The UK and fourth-placed Germany feature among strong European climbers including Spain, Denmark & Ireland, identified in the influential assessment of investment environments favouring green power, and released this morning.

Britain’s advance in six months from fifth, now stepping onto the podium behind an unchanged USA and China, is due to this nation’s investment bonanza in power storage, and to floating wind farms winning big in recent auctions such as ScotWind.
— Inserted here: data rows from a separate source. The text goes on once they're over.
(* ===== verification/Link.v ===== *)
(** * Connections of the clients

    crates/oxsfud/src/link: the framing of packets on TCP (tcp.rs, with the sending side of
    fwd/rt.rs), the credentials of a transport and their restart (creds.rs), and the state of a
    transport: its paths and whether they are alive (mod.rs). What the operating system answers
    to a write is an argument. *)

From S2P Require Import Prelude Stun.

(** ** RFC 4571 framing *)

Module Tcp.

Definition SEND_BUF : Z := 65536.
Definition IDENTIFY_MS : Z := 10000.

(** [next_frame]: frames of length 0 are skipped. A round takes two bytes at least, so the length
    of the buffer is fuel enough. *)
Fixpoint next_loop (fuel : nat) (buf : list byte) : option (list byte) * list byte :=
  match fuel with
  | O => (None, buf)
  | S fuel =>
    if len buf <? 2 then (None, buf)
    else
      let n := Z.to_nat (from_be (take 2 buf)) in
      if (length buf <? 2 + n)%nat then (None, buf)
      else
        let f := take n (drop 2 buf) in
        let rest := drop (2 + n) buf in
        if (n =? 0)%nat then next_loop fuel rest else (Some f, rest)
  end.
Definition next_frame (buf : list byte) : option (list byte) * list byte := next_loop (length buf) buf.

Definition push (buf data : list byte) : list byte := buf ++ data.

(** The loop of the receiver over what has come in. *)
Fixpoint frames_loop (fuel : nat) (buf : list byte) : list (list byte) * list byte :=
  match fuel with
  | O => ([], buf)
  | S fuel =>
    match next_frame buf with
    | (Some f, rest) => let (fs, r) := frames_loop fuel rest in (f :: fs, r)
    | (None, rest) => ([], rest)
    end
  end.
Definition frames_in (buf : list byte) : list (list byte) * list byte := frames_loop (S (length buf)) buf.

Definition frame (payload : list byte) : option (list byte) :=
  if 65535 <? len payload then None else Some (be 2 (len payload) ++ payload).

(** What a write answers: so many bytes were taken, not now, or an error. *)
Inductive Wr := WOk (n : nat) | WBlock | WErr.

Record TcpOut := mkOut { pending : list byte; open_ : bool }.

(** The loop of [send]; the answers of the system are in order, and where they end the next is
    [WBlock]. What is left, what went out, and whether there was no error. *)
Fixpoint write_loop (os : list Wr) (pend : list byte) : list byte * list byte * bool :=
  match pend with
  | [] => ([], [], true)
  | _ =>
    match os with
    | WOk (S n) :: os => let '(pend', out, ok) := write_loop os (drop (S n) pend) in (pend', take (S n) pend ++ out, ok)
    | WOk O :: _ | WBlock :: _ | [] => (pend, [], true)
    | WErr :: _ => (pend, [], false)
    end
  end.

Definition send (payload : list byte) (os : list Wr) (t : TcpOut) : TcpOut * list byte * bool :=
  let! f := frame payload else (t, [], false) in
  if SEND_BUF <? len (pending t) + len f then (t, [], false)
  else
    let '(pend, out, ok) := write_loop os (pending t ++ f) in
    (mkOut pend (if ok then open_ t else false), out, ok).

(** *** What arrives *)

(** The frame at the start of the buffer, of any length. *)
Definition cut (buf : list byte) : option (list byte * list byte) :=
  if len buf <? 2 then None
  else
    let n := Z.to_nat (from_be (take 2 buf)) in
    if (length buf <? 2 + n)%nat then None else Some (take n (drop 2 buf), drop (2 + n) buf).

Fixpoint drain (fuel : nat) (buf : list byte) : list (list byte) * list byte :=
  match fuel with
  | O => ([], buf)
  | S fuel =>
    match cut buf with
    | None => ([], buf)
    | Some (f, rest) => let (fs, r) := drain fuel rest in (f :: fs, r)
    end
  end.

Definition solid (l : list (list byte)) : list (list byte) := List.filter (fun f => negb (bool_decide (f = []))) l.

Lemma cut_shorter b f r : cut b = Some (f, r) -> (length r + 2 <= length b)%nat.
Proof.
  unfold cut. destruct (len b <? 2) eqn:E; [done|]. destruct (length b <? _)%nat eqn:E2; [done|]. intros [= <- <-].
  rewrite length_drop. apply Nat.ltb_ge in E2. lia.
Qed.

Lemma next_loop_cut fuel b : (length b <= fuel)%nat ->
  next_loop fuel b = match cut b with None => (None, b) | Some ([], r) => next_loop (length r) r | Some (f, r) => (Some f, r) end.
Proof.
  assert (forall n m b, (length b <= n)%nat -> (length b <= m)%nat -> next_loop n b = next_loop m b) as F.
  { induction n as [|n IH]; intros m b0 Hn Hm.
    - destruct b0; [|simpl in Hn; lia]. by destruct m.
    - destruct m as [|m]; [destruct b0; [done|simpl in Hm; lia]|]. cbn [next_loop]. destruct (len b0 <? 2) eqn:E; [done|].
      destruct (length b0 <? _)%nat eqn:E2; [done|]. destruct (_ =? 0)%nat; [|done]. apply IH; rewrite length_drop; apply Nat.ltb_ge in E2; lia. }
  intros H. destruct fuel as [|fuel]; [destruct b; [done|simpl in H; lia]|]. cbn [next_loop]. unfold cut. destruct (len b <? 2) eqn:E; [done|].
  set (n := Z.to_nat _). destruct (length b <? 2 + n)%nat eqn:E2; [done|]. apply Nat.ltb_ge in E2.
  destruct (n =? 0)%nat eqn:E3.
  - apply Nat.eqb_eq in E3. rewrite E3. simpl. apply F; [rewrite length_drop; lia|done].
  - apply Nat.eqb_neq in E3. destruct (take n (drop 2 b)) eqn:Et; [|done]. apply (f_equal length) in Et. rewrite length_take, length_drop in Et. simpl in Et. lia.
Qed.

Lemma drain_fuel n : forall m b, (length b <= n)%nat -> (length b <= m)%nat -> drain n b = drain m b.
Proof.
  induction n as [|n IH]; intros m b Hn Hm.
  - destruct b; [|simpl in Hn; lia]. by destruct m.
  - destruct m as [|m]; [destruct b; [done|simpl in Hm; lia]|]. cbn [drain]. destruct (cut b) as [[f r]|] eqn:E; [|done].
    apply cut_shorter in E. rewrite (IH m r) by lia. done.
Qed.

Definition drained (b : list byte) : list (list byte) * list byte := drain (length b) b.

Lemma drained_cut b : drained b = match cut b with None => ([], b) | Some (f, r) => let (fs, q) := drained r in (f :: fs, q) end.
Proof.
  unfold drained at 1. destruct b as [|x b]; [done|]. cbn [length drain]. destruct (cut (x :: b)) as [[f r]|] eqn:E; [|done].
  apply cut_shorter in E. simpl in E. unfold drained. rewrite (drain_fuel (length b) (length r) r) by lia. done.
Qed.

Lemma frames_drained fuel : forall b, (length b < fuel)%nat -> frames_loop fuel b = (solid (drained b).1, (drained b).2).
Proof.
  assert (forall n b, (length b <= n)%nat -> next_frame b = match solid (drained b).1 with f :: _ => (Some f, (next_frame b).2) | [] => (None, (drained b).2) end /\
    forall f, (next_frame b).1 = Some f -> solid (drained b).1 = f :: solid (drained (next_frame b).2).1 /\ (drained b).2 = (drained (next_frame b).2).2 /\ (length (next_frame b).2 < length b)%nat) as N.
  { induction n as [|n IH]; intros b Hn.
    - destruct b; [|simpl in Hn; lia]. done.
    - unfold next_frame. rewrite next_loop_cut by done. rewrite drained_cut. destruct (cut b) as [[f r]|] eqn:E; [|done]. apply cut_shorter in E.
      destruct f as [|y f].
      + destruct (drained r) as [fs q] eqn:Ed. destruct (IH r ltac:(lia)) as (I1 & I2). unfold next_frame in I1, I2. rewrite Ed in I1, I2. cbn [fst snd] in *.
        unfold solid in *. simpl. split; [exact I1|]. intros f0 Hf. destruct (I2 f0 Hf) as (J1 & J2 & J3). split_and!; [done|done|lia].
      + destruct (drained r) as [fs q] eqn:Ed. simpl. split; [done|]. intros f0 [= <-]. rewrite Ed. split_and!; [done|done|lia]. }
  induction fuel as [|fuel IH]; intros b Hb; [lia|]. cbn [frames_loop]. destruct (N (length b) b ltac:(lia)) as (N1 & N2).
  destruct (next_frame b) as [[f|] r] eqn:E; cbn [fst snd] in *.
  - destruct (N2 f eq_refl) as (J1 & J2 & J3). rewrite IH by lia. by rewrite J1, J2.
  - destruct (solid (drained b).1); [|done]. by injection N1 as ->.
Qed.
In January floating structures soon to dot Scottish waters scored over 50% of 24.8GW capacity awarded. Close to £700m of option leasing fees will arise from 17 winning projects, analysts Ben Warren & Arnaud de Giovanni note.

More will follow. Due for award in coming weeks, Round 4 of D-BEIS’s CfD auctions will the biggest yet, its budget of £285 million targeting 12GW of new UK-wide capacity.

Batteries giving bed and grid-scale board to coulombs, watts and amps will benefit from 15 year contracts awarded in February’s auction.   The 1.1GW of storage awarded then was dwarfed by 42.3GW in the T-4 Capacity Market bidding round, the EY duo observe.

EY’s second index specific to PPAs also has Britain advancing, from 7th up to fourth, behind Spain, the US and Germany.   Every country in the PPA rankings’ top 10 is European, bar the US and Australia.

The EY duo note how purchase agreements in Britain have seen new buyers entering on the back of continuing rises in tariffs, thus injecting buoyancy in corporate PPA prices despite ‘competition’ from the government’s Round 4 auction, delayed until July.  High wholesale energy costs and increased capex costs arising from supply chain problems, including continuing lockdowns affecting Chinese manufacturers, have resulted in an uptick in the UK’s PPA benchmarks.

Amid global turmoil in energy markets arising first from the post-Covid gas squeeze and subsequently shunning of Russia’s sanctioned oil and gas, the EU’s accelerated renewables roll-out in the Commission’s 5-for 50 plan puts more gloss on green power, the report notes.

The report covers 40 major economies.  Saudi Arabia enters, but still props up the cohort.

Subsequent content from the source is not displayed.